First and foremost, NO ONE should be able to dictate how any respective school spends their scholarship money. If Texas A&M wants to put 12 scholarships in the Track side of things and leave .6 to fill a Cross Country team, that is their business! If Boise State (Just using them since they were brought up already) wants to put 12.6 in the distance and field a Track & Field team with those scholarships, it is their business!

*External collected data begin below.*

(* ===== verification/GoMaps.v ===== *)
(** Go maps with string keys, as finite maps: accumulation in a map of numbers,
    the sorted list of the keys, and the order in which a loop visits the
    entries.

    A missing key of a [map[string]int64] reads as zero ([zget]); a nil map and
    an empty one read the same, and no code modelled here tells them apart by
    anything but their length. *)
From S2P Require Import Prelude.

(** [m[k] += v] *)
Definition map_add (m : gmap string Z) (kv : string * Z) : gmap string Z :=
  <[kv.1 := zget m kv.1 +64 kv.2]> m.

(** The keys of a map, sorted: whatever order the range visits them in, the sort
    erases it. *)
Definition sorted_keys {A} (m : gmap string A) : list string := sort_Strings (map_to_list m).*1.

(** A loop over a map visits every entry once, in some order. *)
Definition range_ok {A} (range : gmap string A → list (string * A)) : Prop := ∀ m, range m ≡ₚ map_to_list m.

(** ** Lemmas: accumulating in a map *)

Lemma zget_map_add m kv k : zget (map_add m kv) k = if String.eqb kv.1 k then zget m k +64 kv.2 else zget m k.
Proof.
  unfold map_add, zget at 1. destruct (String.eqb_spec kv.1 k) as [->|Hne].
  - by rewrite lookup_insert_eq.
  - by rewrite lookup_insert_ne.
Qed.

Lemma zget_insert (m : gmap string Z) k v k' : zget (<[k := v]> m) k' = if String.eqb k k' then v else zget m k'.
Proof.
  unfold zget. destruct (String.eqb_spec k k') as [->|Hne]; [by rewrite lookup_insert_eq|by rewrite lookup_insert_ne].
Qed.

(** Summing pairs selected from a list into a map. *)
Lemma zget_accumulate {A} (f : A → option (string * Z)) (l : list A) m k :
  i64 (zget m k) →
  zget (foldl (λ m x, match f x with Some kv => map_add m kv | None => m end) m l) k
  = wrap64 (zget m k + zsum ((λ x, match f x with Some kv => if String.eqb kv.1 k then kv.2 else 0 | None => 0 end) <$> l)).
Proof.
  revert m. induction l as [|x l IH]; intros m Hm; [by rewrite Z.add_0_r, wrap64_id|]. csimpl.
  destruct (f x) as [kv|]; [|by rewrite IH, Z.add_0_l]. rewrite IH, zget_map_add.
  - destruct (String.eqb kv.1 k); [|by rewrite Z.add_0_l]. unfold i64_add. rewrite wrap64_add_l.
    apply (f_equal wrap64). lia.
  - rewrite zget_map_add. destruct (String.eqb kv.1 k); [apply wrap64_range|done].
Qed.

Lemma zget_empty k : zget (∅ : gmap string Z) k = 0.
Proof. unfold zget. by rewrite lookup_empty. Qed.

Lemma accumulate_dom {A} (f : A → option (string * Z)) (l : list A) m k :
  is_Some (foldl (λ m x, match f x with Some kv => map_add m kv | None => m end) m l !! k)
  ↔ is_Some (m !! k) ∨ k ∈ (omap f l).*1.
Proof.
  revert m. induction l as [|x l IH]; intros m; csimpl; [set_solver|]. rewrite IH.
  destruct (f x) as [kv|]; [|done]. unfold map_add. rewrite lookup_insert_is_Some', fmap_cons, elem_of_cons. naive_solver.
Qed.

(** ** Lemmas: sorted keys *)

Lemma sorted_keys_elem {A} (m : gmap string A) k : k ∈ sorted_keys m ↔ is_Some (m !! k).
Proof.
  unfold sorted_keys. rewrite sort_Strings_Permutation, list_elem_of_fmap. split.
  - intros ([k' v] & -> & Hv%elem_of_map_to_list). by eexists.
  - intros [v Hv]. exists (k, v). by rewrite elem_of_map_to_list.
Qed.


Lemma sorted_keys_NoDup {A} (m : gmap string A) : NoDup (sorted_keys m).
Proof. unfold sorted_keys. rewrite sort_Strings_Permutation. apply NoDup_fst_map_to_list. Qed.

Lemma sorted_keys_Sorted {A} (m : gmap string A) : Sorted String.le (sorted_keys m).
Proof. apply sort_Strings_Sorted. Qed.

(** A sum over the keys is the sum over the entries. *)
Lemma zsum_sorted_keys (f : Z → Z) (m : gmap string Z) :
  zsum ((λ k, f (zget m k)) <$> sorted_keys m) = msum f m.
Proof.
  unfold sorted_keys. rewrite msum_list, (zsum_Permutation _ _ (fmap_Permutation _ _ _ (sort_Strings_Permutation _))).
  rewrite <- !list_fmap_compose. f_equal. apply list_fmap_ext. intros i [k v] Hi. simpl. f_equal.
  apply list_elem_of_lookup_2, elem_of_map_to_list in Hi. unfold zget. by rewrite Hi.
Qed.

(** Adding to an entry changes the total by the amount added, up to wrapping. *)
Lemma msum_map_add m kv :
  i64 (zget m kv.1 + kv.2) → msum (λ v, v) (map_add m kv) = msum (λ v, v) m + kv.2.
Proof.
  intros Hi. unfold map_add. rewrite msum_insert, i64_add_exact by done. unfold zget.
  destruct (m !! kv.1); simpl; lia.
Qed.

(** ** Maps of amounts *)

(** No negative entry, and the total fits an [int64]. *)
Definition amounts_ok (m : gmap string Z) : Prop :=
  (∀ k v, m !! k = Some v → 0 <= v) ∧ msum (λ v, v) m <= MaxInt64.

Lemma amounts_ok_empty : amounts_ok ∅.
Proof. split; [intros k v Hk; by rewrite lookup_empty in Hk|by rewrite msum_empty]. Qed.

Lemma zget_bounds m k : amounts_ok m → 0 <= zget m k <= msum (λ v, v) m.
Proof.
  intros [Hnn _]. unfold zget. destruct (m !! k) as [v|] eqn:Hk; simpl.
  - rewrite (msum_delete _ m k v Hk). split; [by eapply Hnn|].
    assert (0 <= msum (λ v, v) (delete k m)); [|lia]. apply msum_nonneg. intros k' v' [_ Hv]%lookup_delete_Some. eauto.
  - split; [done|]. by apply msum_nonneg.
Qed.

Lemma map_add_ok m k x :
  amounts_ok m → 0 <= x → msum (λ v, v) m + x <= MaxInt64 →
  amounts_ok (map_add m (k, x)) ∧ msum (λ v, v) (map_add m (k, x)) = msum (λ v, v) m + x.
Proof.
  intros Hok Hx Hle. pose proof (zget_bounds m k Hok) as Hz.
  assert (i64 (zget m k + x)) as Hi by (unfold i64, MinInt64; lia).
  pose proof (msum_map_add m (k, x) Hi) as Hs. cbn [snd] in Hs. split; [|done]. split; [|lia].
  intros k' v. unfold map_add. cbn [fst snd]. rewrite i64_add_exact by done.
  intros [[_ <-]|[_ Hv]]%lookup_insert_Some; [lia|]. by eapply (proj1 Hok).
Qed.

I genuinely don't think those pushing for the scholarship limit in Cross Country have any idea how scholarships are distributed at some of these schools. As many have touched on earlier in this thread, this rule is essentially going to SIGNIFICANTLY empower state schools that can sign quality athletes for little scholarship. The private schools (many of whom are primarily distance programs) can not afford to sign the same recruits for small scholarships. They are signing decent athletes at 50-75% just to make school affordable! So really think about this, if this limit is put in place, many of the distance heavy schools will declare an 7-9 man roster and that will be the only athletes who race ALL Fall!!! We keep talking about giving athletes an opportunity to compete, but this would single handily eliminate participation in our sport significantly. What if Boise St declares an 8 man roster and has 2-3 injuries, what would they do then?
You all do realize the Texas's, Arkansas's, Oregon's would DOMINATE the NCAA if this goes through. They can go out and get QUALITY recruits for basically books and academic aid. So not only would they continue signing studs for nothing, but your'e going to turn around and limit the power of NAU, Iona, Boise St, Furman, etc. to utilize the one advantage they have to focus on the distance? C'mon, how can anyone see this as helpful!
I wholeheartedly disagree with this proposal as it basically is limiting the power of the distance schools and giving all the power back to the larger, state schools (aka P5 schools!). Syracuse won the ACC with mainly distance scholarships and some sprinters. Many distance schools have finished Top 15-20 at NCAA Indoor/Outdoor with pure distance points. Why should they be punished for that!? If a school chooses not to invest much scholarship in distance, then that is the school's decision. Do not turn around and try to limit what other schools can do because you choose not to invest scholarships in the distance side.
I fear for any young coaches looking to get into the business as stupidity like this is becoming more and more normal. The larger P5 schools continually look to create new rules to limit the competition and essentially ensure that only those schools can compete. It is becoming a farce.
I am deeply embarrassed by any distance coach thinking this is a good idea. As someone who went to school at a private, mid-major school, this rule could change everything for MANY programs. Schools are already not recruiting on the same level (anyone who recruits at the elite D1 level understands this) and now we are going to take the one competitive advantage some schools have?
Lastly, I agree with Rojo that 2 things should happen if this rule is even possibly going to happen, which I have heard it will not. 1) A proposal should be set forth that ALL schools must put 5 scholarships into the distance if a rule is going to be set on how much the distance can spend 2) A limit on how much can be spent in other areas should be set too. You can not dictate one event area with a scholarship limit but not touch others, that would be completely unfair.
Hopefully this is turned down immediately, which is likely. However, I know how these things work and crazier things have happened before!